Ra Seong H, Su Albert, Li Xinmin, Zhou Jaime, Cochran Alistair J, Kulkarni Rajan P, Binder Scott W
1] San Diego Pathology Medical Group, San Diego, CA, USA [2] Department of Pathology and Laboratory Medicine, David Geffen School of Medicine at UCLA, Los Angeles, CA, USA.
Department of Pathology and Laboratory Medicine, David Geffen School of Medicine at UCLA, Los Angeles, CA, USA.
Mod Pathol. 2015 Jun;28(6):799-806. doi: 10.1038/modpathol.2015.5. Epub 2015 Feb 13.
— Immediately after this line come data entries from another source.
(* ===== verification/SseStream.v ===== *)
(** * The event stream of a provider ([SseStream] of [src/sse.rs])

    The bytes of a response arrive in chunks that may end inside a character;
    the stream puts the characters together again, feeds them to the parser
    of [Sse.v] and hands out its events, one for each poll.

    The inner byte stream is the list of what its polls return; after the
    last one it has ended. *)

From S2P Require Import Prelude Text Utf8 Utf8Bytes Sse.

Section Stream.
Context {InnerError : Type}.

Inductive IoError := InvalidUtf8 | BadPrefix | IncompleteUtf8 | InnerIo (e : InnerError).

(** What one poll of the inner stream returns. *)
Inductive Item := IPending | IChunk (bytes : ByteStr) | IError (e : InnerError).

Record SseStream := mkStream {
  inner : list Item;
  parser : SseParser;
  pending_events : list SseEvent;
  pending_error : option IoError;
  pending_error_is_terminal : bool;
  terminated : bool;
  utf8_buffer : ByteStr;
}.

Definition SseStream_new (inner : list Item) : SseStream := mkStream inner SseParser_new [] None false false [].

Definition feed_parsed_chunk (st : SseParser * list SseEvent) (s : ByteStr) : SseParser * list SseEvent :=
  let '(p, evs) := feed_into s st.1 in (p, st.2 ++ evs).

(** The loop of both [process_chunk] functions: the parser and the pending
    events, the error, and the bytes left over ([None] on the early return
    with [?]). *)
Fixpoint utf8_loop (fuel : nat) (bytes : ByteStr) (processed : nat) (st : SseParser * list SseEvent) (first_error : option IoError)
    : (SseParser * list SseEvent) * option IoError * option ByteStr :=
  match fuel with
  | O => (st, first_error, Some [])
  | S fuel' =>
      match from_utf8 (drop processed bytes) with
      | Ok s => (if is_empty (drop processed bytes) then st else feed_parsed_chunk st (drop processed bytes), first_error, Some [])
      | Err err =>
          let valid_len := valid_up_to err in
          let part := take valid_len (drop processed bytes) in
          match (if (0 <? valid_len)%nat then from_utf8 part else Ok []) with
          | Err _ => (st, Some BadPrefix, None)
          | Ok _ =>
              let st := if (0 <? valid_len)%nat then feed_parsed_chunk st part else st in
              let processed := (processed + valid_len)%nat in
              match error_len err with
              | Some invalid_len =>
                  utf8_loop fuel' bytes (processed + invalid_len) st
                    (match first_error with None => Some InvalidUtf8 | Some _ => first_error end)
              | None => (st, first_error, Some (drop processed bytes))
              end
          end
      end
  end.

Definition set_parsed (s : SseStream) (st : SseParser * list SseEvent) (buffer : ByteStr) : SseStream :=
  mkStream (inner s) st.1 st.2 (pending_error s) (pending_error_is_terminal s) (terminated s) buffer.

Definition process_chunk_without_utf8_tail (bytes : ByteStr) (s : SseStream) : SseStream * option IoError :=
  let '(st, err, rest) := utf8_loop (S (length bytes)) bytes 0 (parser s, pending_events s) None in
  (set_parsed s st (match rest with Some rest => utf8_buffer s ++ rest | None => utf8_buffer s end), err).

Definition process_chunk_with_utf8_tail (bytes : ByteStr) (s : SseStream) : SseStream * option IoError :=
  let buffer := utf8_buffer s ++ bytes in
  let '(st, err, rest) := utf8_loop (S (length buffer)) buffer 0 (parser s, pending_events s) None in
  (set_parsed s st (match rest with Some rest => rest | None => buffer end), err).

Definition process_chunk (bytes : ByteStr) (s : SseStream) : SseStream * option IoError :=
  if is_empty (utf8_buffer s) then process_chunk_without_utf8_tail bytes s else process_chunk_with_utf8_tail bytes s.

Inductive Polled := PPending | PReady (r : option (result SseEvent IoError)).

(** The resets of a terminal error. *)
Definition stop_stream (s : SseStream) (error : option IoError) : SseStream :=
  mkStream (inner s) SseParser_new [] error (pending_error_is_terminal s) true [].

Definition poll_stream_end (s : SseStream) : SseStream * Polled :=
  if negb (is_empty (utf8_buffer s)) then (stop_stream s None, PReady (Some (Err IncompleteUtf8)))
  else
    let '(p, event) := flush (parser s) in
    (mkStream (inner s) p (pending_events s) (pending_error s) (pending_error_is_terminal s) true (utf8_buffer s),
     PReady (match event with Some event => Some (Ok event) | None => None end)).

Definition set_inner (s : SseStream) (items : list Item) : SseStream :=
  mkStream items (parser s) (pending_events s) (pending_error s) (pending_error_is_terminal s) (terminated s) (utf8_buffer s).
Definition set_pending (s : SseStream) (evs : list SseEvent) : SseStream :=
  mkStream (inner s) (parser s) evs (pending_error s) (pending_error_is_terminal s) (terminated s) (utf8_buffer s).

(** The loop of [poll_next_event]. *)
Fixpoint poll_loop (items : list Item) (s : SseStream) : SseStream * Polled :=
  match items with
  | [] => poll_stream_end (set_inner s [])
  | IPending :: items' => (set_inner s items', PPending)
  | IError e :: items' => (set_inner s items', PReady (Some (Err (InnerIo e))))
  | IChunk bytes :: items' =>
      let '(s, err) := process_chunk bytes (set_inner s items') in
      match err, pending_events s with
      | Some err, event :: evs =>
          (mkStream (inner s) (parser s) evs (Some err) true (terminated s) (utf8_buffer s), PReady (Some (Ok event)))
      | Some err, [] => (stop_stream s (pending_error s), PReady (Some (Err err)))
      | None, event :: evs => (set_pending s evs, PReady (Some (Ok event)))
      | None, [] => poll_loop items' s
      end
  end.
Keratoacanthoma is a controversial entity. Some consider keratoacanthoma as a variant of squamous cell carcinoma, whereas others see it as a distinct self-resolving squamoproliferative lesion. Our objective is to examine the relationship of keratoacanthoma with squamous cell carcinoma and normal skin by using DNA microarrays. DNA microarray studies were performed on formalin-fixed and paraffin-embedded blocks from ten cases of actinic keratoacanthoma utilizing the U133plus2.0 array. These results were compared with our previously developed microarray database of ten squamous cell carcinoma and ten normal skin samples. Keratoacanthoma demonstrated 1449 differentially expressed genes in comparison with squamous cell carcinoma (>5-fold change: P<0.01) with 908 genes upregulated and 541 genes downregulated. Keratoacanthoma showed 2435 differentially expressed genes in comparison with normal skin (>5-fold change: P<0.01) with 1085 genes upregulated and 1350 genes downregulated. The most upregulated genes, comparing keratoacanthoma with normal skin included MALAT1, S100A8, CDR1, TPM4, and CALM1. The most downregulated genes included SCGB2A2, DCD, THRSP, ADIPOQ, adiponectin, and ADH1B. The molecular biological pathway analysis comparing keratoacanthoma with normal skin showed that cellular development, cellular growth and proliferation, cell death/apoptosis, and cell cycle pathways are prominently involved in the pathogenesis of keratoacanthoma. The most enriched canonical pathways were clathrin-mediated endocytosis signaling, molecular mechanisms of cancer and integrin signaling. The distinctive gene expression profile of keratoacanthoma reveals that it is molecularly distinct from squamous cell carcinoma. The molecular pathways and genes differentially expressed in comparing keratoacanthoma with normal skin suggest that keratoacanthoma is a neoplasm that can regress due to upregulation of the cell death/apoptosis pathway.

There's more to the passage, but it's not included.